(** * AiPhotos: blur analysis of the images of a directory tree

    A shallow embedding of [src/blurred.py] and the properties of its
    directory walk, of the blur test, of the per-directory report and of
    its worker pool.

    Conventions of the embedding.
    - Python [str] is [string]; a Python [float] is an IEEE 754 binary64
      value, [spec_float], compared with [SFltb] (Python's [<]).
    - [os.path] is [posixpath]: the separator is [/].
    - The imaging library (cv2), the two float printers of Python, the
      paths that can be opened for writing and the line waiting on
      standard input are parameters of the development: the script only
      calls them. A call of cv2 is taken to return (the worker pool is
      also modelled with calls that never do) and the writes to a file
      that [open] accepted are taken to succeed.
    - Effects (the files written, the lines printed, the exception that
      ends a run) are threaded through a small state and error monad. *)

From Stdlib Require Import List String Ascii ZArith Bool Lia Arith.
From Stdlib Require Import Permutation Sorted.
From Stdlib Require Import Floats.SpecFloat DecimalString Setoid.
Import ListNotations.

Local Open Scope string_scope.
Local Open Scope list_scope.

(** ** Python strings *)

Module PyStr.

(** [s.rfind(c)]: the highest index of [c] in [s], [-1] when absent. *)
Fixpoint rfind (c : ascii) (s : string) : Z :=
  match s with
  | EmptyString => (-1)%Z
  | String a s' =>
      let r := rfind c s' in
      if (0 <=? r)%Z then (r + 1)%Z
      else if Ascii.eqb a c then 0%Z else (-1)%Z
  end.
*-*-*
■ **EXERCISE OBJECTIVE**
Going through the entries, return every line holding the word "calls".

■ **OUTPUT OF THE EXERCISE**
      calls them. A call of cv2 is taken to return (the worker pool is
      also modelled with calls that never do) and the writes to a file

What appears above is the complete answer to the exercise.